_WHAT YOU ARE ASKED TO DO_
Tell me how many lines in the entries below contain the word "assignment"; reply with the number and nothing else.

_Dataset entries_
* * *

Definition formats_of (opt : value) : list string :=
  Js.strings_of (Js.elems_of (Js.get "format" opt)).

Definition allows_leading_underscore (opt : value) : bool :=
  match Js.get "leadingUnderscore" opt with
  | Some (VStr "allow") => true
  | _ => false
  end.

(** ** Running the definitions on the module *)

Example get_last_definition :
  Js.get_prop "a" [("a", VNum 1%Z); ("b", VNum 2%Z); ("a", VNum 3%Z)] = Some (VNum 3%Z).
Proof. reflexivity. Qed.

Example root_reads : root module_exports = Some (VBool true).
Proof. reflexivity. Qed.

Example overrides_read : overrides module_exports = [ts_override; js_ts_override].
Proof. reflexivity. Qed.

Example scopes_read : scopes module_exports = [top_rules; ts_rules; js_ts_rules].
Proof. reflexivity. Qed.

Example suffix_matches_ts : suffix_matches "**/*.ts" "src/App.ts" = true.
Proof. reflexivity. Qed.

Example suffix_matches_js : suffix_matches "**/*.ts" "src/App.js" = false.
Proof. reflexivity. Qed.

Example ts_file_in_both_blocks :
  block_applies suffix_matches "src/App.ts" <$> overrides module_exports = [true; true].
Proof. reflexivity. Qed.

Example js_file_in_last_block :
  block_applies suffix_matches "src/App.js" <$> overrides module_exports = [false; true].
Proof. reflexivity. Qed.

(** ** Property reads *)

Lemma get_prop_snoc k props kv :
  Js.get_prop k (props ++ [kv])
  = if bool_decide (kv.1 = k) then Some kv.2 else Js.get_prop k props.
Proof. unfold Js.get_prop. by rewrite foldl_app. Qed.

Lemma get_prop_None k props : Js.get_prop k props = None ↔ k ∉ Js.keys props.
Proof.
  induction props as [|kv props IH] using rev_ind.
  - split; [intros _; apply not_elem_of_nil | done].
  - rewrite get_prop_snoc. unfold Js.keys in *.
    rewrite fmap_app, not_elem_of_app. simpl.
    case_bool_decide as Hk.
    + split; [done | intros [_ Hn]]. exfalso. apply Hn. rewrite Hk. left.
    + rewrite IH. split; [intros Hn; split; [done|] | by intros [? _]].
      intros Hin. apply list_elem_of_singleton in Hin. congruence.
Qed.

Lemma get_prop_Some_elem k props v : Js.get_prop k props = Some v → (k, v) ∈ props.
Proof.
  induction props as [|kv props IH] using rev_ind; [done|].
  rewrite get_prop_snoc. case_bool_decide as Hk.
  - intros [= <-]. subst k. apply elem_of_app. right.
    destruct kv. left.
  - intros Hg. apply elem_of_app. left. by apply IH.
Qed.

(** When no key is repeated, every definition of the literal is read. *)
Lemma get_prop_NoDup k props v :
  NoDup (Js.keys props) → (k, v) ∈ props → Js.get_prop k props = Some v.
Proof.
  induction props as [|kv props IH] using rev_ind.
  - intros _ Hin. by apply elem_of_nil in Hin.
  - unfold Js.keys in *. rewrite fmap_app, get_prop_snoc. simpl.
    intros Hnd Hin. apply NoDup_app in Hnd as (Hnd & Hfresh & _).
    apply elem_of_app in Hin as [Hin | Hin].
    + case_bool_decide as Hk.
      * exfalso. apply (Hfresh k); [|rewrite <- Hk; left].
        apply list_elem_of_fmap. by exists (k, v).
      * by apply IH.
    + apply list_elem_of_singleton in Hin. subst kv. simpl.
      by rewrite bool_decide_eq_true_2.
Qed.

(** ** The scalar fields *)

(** C5: the configuration has a root-scope flag, it is a boolean, and it
    is set to [true]. *)
Theorem root_flag_is_true :
  root module_exports = Some (VBool true)
  ∧ (∃ v, root module_exports = Some v ∧ is_bool v = true).
Proof. split; [reflexivity|]. exists (VBool true). by split. Qed.

(** C6: the configuration has a list of ignore-path globs, all of them
    strings, and as a set it consists of exactly ['/dist'] and
    ['/coverage']. *)
Theorem ignore_globs_exact :
  ignorePatterns module_exports = [VStr "/dist"; VStr "/coverage"]
  ∧ ignore_globs module_exports = {[ "/dist"; "/coverage" ]}
  ∧ size (ignore_globs module_exports) = 2%nat.
Proof.
  assert (Hset : ignore_globs module_exports = {[ "/dist"; "/coverage" ]}).
  { unfold ignore_globs. simpl. set_solver. }
  split; [reflexivity|]. split; [exact Hset|].
  rewrite Hset, size_union, !size_singleton; [done|]. set_solver.
Qed.

(** C7: the configuration has an environment mapping whose values are all
    booleans, and the flags that are enabled are exactly ['es2017'] and
    ['node']. *)
Theorem env_flags_exact :
  Js.get "env" module_exports
    = Some (VObj [("es2017", VBool true); ("node", VBool true)])
  ∧ forallb (fun kv => is_bool kv.2) (env module_exports) = true
  ∧ enabled_envs module_exports = {[ "es2017"; "node" ]}.
Proof.
  split; [reflexivity|]. split; [reflexivity|].
  unfold enabled_envs. simpl. set_solver.
Qed.

(** ** Evaluation of the module *)

Lemma eval_module_frame module k :
  k ≠ "exports" → eval_module module !! k = module !! k.
Proof. intros Hk. unfold eval_module. by rewrite lookup_insert_ne. Qed.

(** After the assignment the [exports] property holds the literal. *)
Lemma eval_module_exports module :
  eval_module module !! "exports" = Some module_exports.
Proof. unfold eval_module. by rewrite lookup_insert_eq. Qed.

(** ** The rule mappings *)

Lemma scope_keys_NoDup :
  Forall (fun scope => NoDup (Js.keys scope)) (scopes module_exports).
Proof.
  change (scopes module_exports) with [top_rules; ts_rules; js_ts_rules].
  repeat apply Forall_cons_2; [| | | apply Forall_nil_2];
    cbv beta; apply (bool_decide_unpack _); by vm_compute.
Qed.

(** In every scope level each entry that is written is the entry that is
    read: no definition is shadowed by a later one. *)
Lemma no_entry_shadowed scope id entry :
  scope ∈ scopes module_exports → (id, entry) ∈ scope →
  Js.get_prop id scope = Some entry.
Proof.
  intros Hscope Hentry. apply get_prop_NoDup; [|done].
  pose proof scope_keys_NoDup as Hnd. rewrite Forall_forall in Hnd. auto.
Qed.

(** No rule identifier is written in two scope levels either. *)
Lemma all_rule_ids_NoDup : NoDup (mjoin (Js.keys <$> scopes module_exports)).
Proof. apply (bool_decide_unpack _). by vm_compute. Qed.

(** C2: at each scope level (the top-level rules, the rules of the first
    override block, the rules of the second override block) any two
    distinct entries have different rule identifiers. *)
Theorem rule_ids_distinct_per_scope
    (scope : list (string * value)) (i j : nat) (e1 e2 : string * value) :
  scope ∈ scopes module_exports →
  scope !! i = Some e1 → scope !! j = Some e2 → i ≠ j →
  e1.1 ≠ e2.1.
Proof.
  intros Hscope Hi Hj Hij Heq.
  pose proof scope_keys_NoDup as Hnd.
  rewrite Forall_forall in Hnd. specialize (Hnd scope Hscope).
  apply Hij. apply (NoDup_lookup (Js.keys scope) i j e1.1); [done | |];
    unfold Js.keys; rewrite list_lookup_fmap.
  - by rewrite Hi.
  - by rewrite Hj, Heq.
Qed.

Lemma rule_ids_distinct_per_scope_witness :
  "import/no-common-js" ≠ "import/named".
Proof.
  apply (rule_ids_distinct_per_scope ts_rules 0 1
           ("import/no-common-js",
             VArr [VStr "error"; VObj [("allowConditionalRequire", VBool false)]])
           ("import/named", VStr "off")).
  - apply list_elem_of_further, list_elem_of_here.
  - reflexivity.
  - reflexivity.
  - lia.
Defined.

Lemma rule_entry_ok_shape entry :
  rule_entry_ok entry = true →
  ∃ sev, sev ∈ severity_levels
         ∧ (entry = VStr sev ∨ entry = VArr (VStr sev :: options_of entry)).
Proof.
  unfold rule_entry_ok.
  destruct entry as [| | sev | [|[| | sev | |] opts] |]; simpl; try done;
    intros Hsev%bool_decide_eq_true_1; exists sev; eauto.
Qed.

Lemma scopes_forallb (P : value → bool) scope id entry :
  forallb (fun sc => forallb (fun kv => P kv.2) sc) (scopes module_exports) = true →
  scope ∈ scopes module_exports → (id, entry) ∈ scope → P entry = true.
Proof.
  intros Hall Hscope Hentry.
  apply Is_true_true_2, forallb_True in Hall.
  rewrite Forall_forall in Hall. specialize (Hall scope Hscope).
  apply forallb_True in Hall. rewrite Forall_forall in Hall.
  apply Is_true_true_1. exact (Hall (id, entry) Hentry).
Qed.

(** C3: every entry of every rules mapping maps its rule identifier
    either to a severity level string or to an array whose first element
    is a severity level string, followed by the options of the rule. *)
Theorem rule_entries_well_formed
    (scope : list (string * value)) (id : string) (entry : value) :
  scope ∈ scopes module_exports → (id, entry) ∈ scope →
  ∃ sev, sev ∈ severity_levels
         ∧ (entry = VStr sev ∨ entry = VArr (VStr sev :: options_of entry)).
Proof.
  intros Hscope Hentry. apply rule_entry_ok_shape.
  by apply (scopes_forallb rule_entry_ok scope id).
Qed.
(** * mcp_context_server: the markdown section index and its two queries

    A shallow embedding of
    [src/bundles/mcp-docs-server/server/mcp_context_server.py]:
    the class [ContextParser] (construction from a file, [get_overview],
    [search]) together with the Python built-ins it relies on.

    Modelling conventions.
    - A Python [str] is a [list ascii]; a character stands for the code
      point of the same number, so the model covers texts whose code points
      are below 256.  On that range [str.lower] and [str.isspace] act
      character by character, which is what [lower_char] and [isspace]
      transcribe.
    - String literals are written in [str_scope] with the two Python
      escapes the source uses: a backslash followed by [n] is the line feed
      (code 10) and a doubled backslash is one backslash.
    - A [dict] is an association list in insertion order with unique keys;
      [dict_set] is the assignment [d[k] = v].
    - [Path.exists] and [Path.read_text] are calls into the environment and
      may raise; they are fields of a [FileSystem] returning a [result].
    - [print(..., file=sys.stderr)] appends a line to the list of
      diagnostics that construction returns next to the object. *)

From Stdlib Require Import Ascii List Bool Arith Lia DecimalString.
Import ListNotations.

(* ================================================================= *)
(** ** Python strings *)

Definition str := list ascii.

Inductive str_lit := LNil | LCons (c : ascii) (s : str_lit).

Fixpoint str_parse (bs : list Byte.byte) : str_lit :=
  match bs with
  | [] => LNil
  | Byte.x5c :: Byte.x6e :: bs' => LCons (ascii_of_byte Byte.x0a) (str_parse bs')
  | Byte.x5c :: Byte.x5c :: bs' => LCons (ascii_of_byte Byte.x5c) (str_parse bs')
  | b :: bs' => LCons (ascii_of_byte b) (str_parse bs')
  end.

Fixpoint str_print_chars (s : str_lit) : list Byte.byte :=
  match s with
  | LNil => []
  | LCons c s' =>
      match byte_of_ascii c with
      | Byte.x0a => Byte.x5c :: Byte.x6e :: str_print_chars s'
      | Byte.x5c => Byte.x5c :: Byte.x5c :: str_print_chars s'
      | b => b :: str_print_chars s'
      end
  end.

Definition str_print (s : str_lit) : option (list Byte.byte) :=
  match s with
  | LNil => None
  | _ => Some (str_print_chars s)
  end.

Declare Scope str_scope.
Delimit Scope str_scope with str.
Bind Scope str_scope with str.
#[warning="-via-type-remapping,-via-type-mismatch"]
String Notation str str_parse str_print
  (via str_lit mapping [[nil] => LNil, [cons] => LCons]) : str_scope.
Open Scope str_scope.
Open Scope list_scope.

(** The line feed, the only line separator [str.split('\n')] and the
    multi-line anchor of [re] know. *)
Definition LF : ascii := ascii_of_nat 10.
Definition HASH : ascii := ascii_of_nat 35.
Definition SPACE : ascii := ascii_of_nat 32.
Definition storeProject (this : DataDirectory) (project : Project.Project)
  (extras : ProjectStorageExtras) : Async unit :=
  let projectDirectory :=
    directoryForProjectId (Project.id project) (_sourcecredDirectory this) in
  let fileName := fun name : string => path_join projectDirectory name in
  creating <- call (fs_mkdirp projectDirectory) ;;
  _ <- await creating ;;
  _ <- sync (writers_project writers (fileName "project.json") project) ;;
  _ <- whenGiven (weightedGraph extras)
         (writers_weightedGraph writers (fileName "weightedGraph.json")) ;;
  _ <- whenGiven (cred extras)
         (writers_cred writers (fileName "cred.json")) ;;
  _ <- whenGiven (pluginDeclarations extras)
         (writers_pluginDeclarations writers
            (fileName "pluginDeclarations.json")) ;;
  ret tt.

End WithImports.
End DataDirectory.

(** ** Concrete imports

    The collaborators of the initiatives loader and of the data
    directory in the concrete world: every call records itself, a
    directory load from ["/missing"] is rejected, and no directory can be
    created under ["/readonly"]. *)
Module FixtureImports.
Import Async References Fixture.
Local Open Scope string_scope.
(** C2, as stated, fails: when [random()] returns 0.5 the amount is
    [round(10 + 9990 * 0.5, 2) = 5005.0], written [5005.0] in both files: it
    has no second decimal digit. *)
Lemma C2_counterexample :
  exists d w',
    transaction 0 half_world = Ok (d, w')
    /\ dict_get "Amount" d = Some (VFloat (float_of_Z 5005))
    /\ float_repr (float_of_Z 5005) = "5005.0"
    /\ decimal_places (float_of_Z 5005) <> 2.
Proof.
  eexists _, _. split; [vm_compute; reflexivity|].
  split; [vm_compute; reflexivity|].
  split; [vm_compute; reflexivity|].
  vm_compute. discriminate.
Qed.

(** C2, amended. Every generated [Amount] lies in [10, 10000] and every
    [Fee] in [1, 50]; each is [round(x, 2)] of a sample
    [x = a + (b - a) * random()], hence the float nearest to [k / 100] for an
    integer [k], and shows at most 2 decimal digits. *)
Theorem C2_amount_fee :
  forall (R F : Type) (HR : RandomGen R) (HF : FakerGen F) (n : nat) (w : World R F),
    exists data w',
      transactions_data_of n w = Ok (data, w')
      /\ Forall (fun d =>
           exists amount fee,
             dict_get "Amount" d = Some (VFloat amount)
             /\ dict_get "Fee" d = Some (VFloat fee)
             /\ float_leb (float_of_Z 10) amount = true
             /\ float_leb amount (float_of_Z 10000) = true
             /\ float_leb (float_of_Z 1) fee = true
             /\ float_leb fee (float_of_Z 50) = true
             /\ rounded_uniform 10 10000 amount
             /\ rounded_uniform 1 50 fee
             /\ 0 <= decimal_places amount <= 2
             /\ 0 <= decimal_places fee <= 2) data.
Proof.
  intros R F HR HF n w.
  destruct (ensures_transactions_data_of n w) as (data & w' & E & H).
  exists data, w'. split; [exact E|].
  eapply Forall2_seq_Forall; [|exact H]. clear.
  intros i d (code & client & cn & agent & an & td & am & cur & og & de & fee & st
              & sd & cat & icon & fr & -> & _ & _ & _ & Ham & _ & Hfee & _).
  exists am, fee.
  pose proof Ham as (ma & ka & _ & _ & Eka & Hka).
  pose proof Hfee as (mf & kf & _ & _ & Ekf & Hkf).
  assert (H39 : 100 * 10000 < 2 ^ 39) by reflexivity.
  destruct (float_of_ratio_100_bounds ka 10 10000) as [Ha1 Ha2]; [lia|discriminate|lia|].
  destruct (float_of_ratio_100_bounds kf 1 50) as [Hf1 Hf2]; [lia|discriminate|lia|].
  pose proof (decimal_places_ratio_100 ka ltac:(lia)) as Hda.
  pose proof (decimal_places_ratio_100 kf ltac:(lia)) as Hdf.
  rewrite <- Eka in Ha1, Ha2, Hda. rewrite <- Ekf in Hf1, Hf2, Hdf.
  split; [reflexivity|]. split; [reflexivity|].
  repeat (split; [assumption|]). assumption.
Qed.

(** The provider's draws, in order: two names, the transaction date, two
    countries, the status date, the URL.  Here the transaction date is drawn
    a day after the start of the window and the status date at its start. *)
Definition late_early_world : World (list N) (list N) :=
  mkWorld [] [0; 0; 86400; 0; 0; 0; 0]%N (stopped_clock sample_time) 0.

Definition early_late_world : World (list N) (list N) :=
  mkWorld [] [0; 0; 0; 0; 0; 86400; 0]%N (stopped_clock sample_time) 0.

(** C6. [TransactionDate] and [StatusDate] come from two separate calls of
    [random_datetime], nothing relating their results: for some outcome of
    the random source the [StatusDate] of a record is strictly earlier than
    its [TransactionDate] (and for another one strictly later). *)
Theorem C6_status_date_unconstrained :
  (exists d w' (tdate sdate : datetime),
     transaction 0 late_early_world = Ok (d, w')
     /\ dict_get "TransactionDate" d = Some (VStr (isoformat tdate))
     /\ dict_get "StatusDate" d = Some (VStr (isoformat sdate))
     /\ sdate < tdate
     /\ isoformat tdate = "2020-11-06T09:53:20"
     /\ isoformat sdate = "2020-11-05T09:53:20")
  /\ (exists d w' (tdate sdate : datetime),
        transaction 0 early_late_world = Ok (d, w')
        /\ dict_get "TransactionDate" d = Some (VStr (isoformat tdate))
        /\ dict_get "StatusDate" d = Some (VStr (isoformat sdate))
        /\ tdate < sdate).
Proof.
  split.
  - eexists _, _, (1604656400 * usec_per_sec), (1604570000 * usec_per_sec).
    split; [vm_compute; reflexivity|].
    split; [vm_compute; reflexivity|].
    split; [vm_compute; reflexivity|].
    split; [reflexivity|].
    split; vm_compute; reflexivity.
  - eexists _, _, (1604570000 * usec_per_sec), (1604656400 * usec_per_sec).
    split; [vm_compute; reflexivity|].
    split; [vm_compute; reflexivity|].
    split; [vm_compute; reflexivity|].
    reflexivity.
Qed.

(** Two worlds with the same generator states, a decade apart. *)
Definition world_2025 : World (list N) (list N) :=
  mkWorld [] [] (stopped_clock sample_time) 0.

Definition world_2035 : World (list N) (list N) :=
  mkWorld [] [] (stopped_clock (sample_time + 3650 * sec_per_day * usec_per_sec)) 0.

(** C10, as stated, fails: from identical states of the random and Faker
    sources, a run in 2025 and a run in 2035 give different records, since
    [random_datetime("-5y", "now")] resolves its bounds against the clock. *)
Lemma C10_counterexample :
  w_random world_2025 = w_random world_2035
  /\ w_faker world_2025 = w_faker world_2035
  /\ exists d1 d2 w1' w2',
       transactions_data_of 1 world_2025 = Ok ([d1], w1')
       /\ transactions_data_of 1 world_2035 = Ok ([d2], w2')
       /\ dict_get "TransactionDate" d1 = Some (VStr "2020-11-05T09:53:20")
       /\ dict_get "TransactionDate" d2 = Some (VStr "2030-11-03T09:53:20")
       /\ d1 <> d2.
Proof.
  split; [reflexivity|]. split; [reflexivity|].
  eexists _, _, _, _.
  split; [vm_compute; reflexivity|].
  split; [vm_compute; reflexivity|].
  split; [vm_compute; reflexivity|].
  split; [vm_compute; reflexivity|].
  intros Heq. apply (f_equal (dict_get "TransactionDate")) in Heq.
  vm_compute in Heq. discriminate.
Qed.

(** C10, amended. Generation is deterministic in the random source and the
    clock: two runs that start from identical states of the random and Faker
    sources and read the same clock values produce identical record
    sequences, and the script then writes identical files. *)
Theorem C10_deterministic :
  forall (R F : Type) (HR : RandomGen R) (HF : FakerGen F) (n : nat)
         (w1 w2 : World R F) (fs : filesystem),
    same_inputs w1 w2 ->
    (exists data w1' w2',
       transactions_data_of n w1 = Ok (data, w1')
       /\ transactions_data_of n w2 = Ok (data, w2'))
    /\ run_script_of n w1 fs = run_script_of n w2 fs.
Proof.
  intros R F HR HF n w1 w2 fs Hsame.
  pose proof (det_transactions_data_of n w1 w2 Hsame) as Hdet.
  destruct (ensures_transactions_data_of n w1) as (data & w1' & E1 & _).
  unfold run_script_of. unfold same_outcome in Hdet. rewrite E1 in Hdet |- *.
  destruct (transactions_data_of n w2) as [[data2 w2']|e]; [|contradiction].
  destruct Hdet as [<- _]. split; [|reflexivity].
  exists data, w1', w2'. split; reflexivity.
Qed.

(** Two worlds that differ, yet give a run the same inputs: the second
    clock has already been read twice. *)
Definition world_a : World (list N) (list N) :=
  mkWorld [3; 1; 4; 1; 5]%N [9; 2; 6]%N (fun i => sample_time + Z.of_nat i) 0.

Definition world_b : World (list N) (list N) :=
  mkWorld [3; 1; 4; 1; 5]%N [9; 2; 6]%N (fun i => sample_time + Z.of_nat i - 2) 2.

Lemma same_inputs_a_b : same_inputs world_a world_b.
Proof.
  split; [reflexivity|]. split; [reflexivity|].
  intros i. cbn [world_a world_b w_clock w_ticks]. lia.
Defined.

Lemma C10_witness :
  same_inputs world_a world_b
  /\ ((exists data w1' w2',
         transactions_data_of 3 world_a = Ok (data, w1')
         /\ transactions_data_of 3 world_b = Ok (data, w2'))
      /\ run_script_of 3 world_a (mkFS ∅ ∅) = run_script_of 3 world_b (mkFS ∅ ∅)).
Proof.
  split; [exact same_inputs_a_b|].
  apply (C10_deterministic _ _ _ _ 3 world_a world_b (mkFS ∅ ∅)).
  exact same_inputs_a_b.
Defined.

(** A working directory where [transactions_.csv] cannot be opened for
    writing. *)
Definition readonly_fs : filesystem := mkFS ∅ {[ "transactions_.csv" ]}.



(** C4. Round trip: after a completed run, reading [transactions_.json]
    back with [json.load] gives a list with as many objects as there are
    records in memory, and each object has the field names of its record,
    in the same order, with values of the same types. *)
Theorem C4_json_round_trip :
  forall (R F : Type) (HR : RandomGen R) (HF : FakerGen F) (n : nat)
         (w : World R F) (fs : filesystem),
    exit_code (run_script_of n w fs) = 0 ->
    exists data w' text loaded,
      transactions_data_of n w = Ok (data, w')
      /\ fs_files (files (run_script_of n w fs)) !! "transactions_.json" = Some text
      /\ json_loads text = Some (PList loaded)
      /\ length loaded = length data
      /\ Forall2 (fun d o =>
                    exists members,
                      o = PDict members
                      /\ map fst members = keys d
                      /\ map type_of (map snd members) = map value_type (values d))
           data loaded.
Proof.
  intros R F HR HF n w fs Hexit.
  destruct (run_script_of_done n w fs Hexit) as (data & w' & E & Hrec & ->).
  assert (Hall : Forall object_ok data).
  { eapply Forall2_seq_Forall; [|exact Hrec]. intros i d.
    apply record_ok_object_ok. }
  destruct (json_loads_data data Hall) as (loaded & Hload & Hback).
  exists data, w', (json_dumps_indent4 (obj_of_data data)), loaded.
  split; [exact E|]. split; [apply lookup_insert_eq|]. split; [exact Hload|].
  split; [symmetry; eapply Forall2_length, Hback|].
  eapply Forall2_impl; [exact Hback|].
  intros d o (members & -> & Hk & Hv). exists members.
  split; [reflexivity|]. split; [exact Hk|]. apply read_back_types, Hv.
Qed.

* * *

_YOUR RESPONSE_
2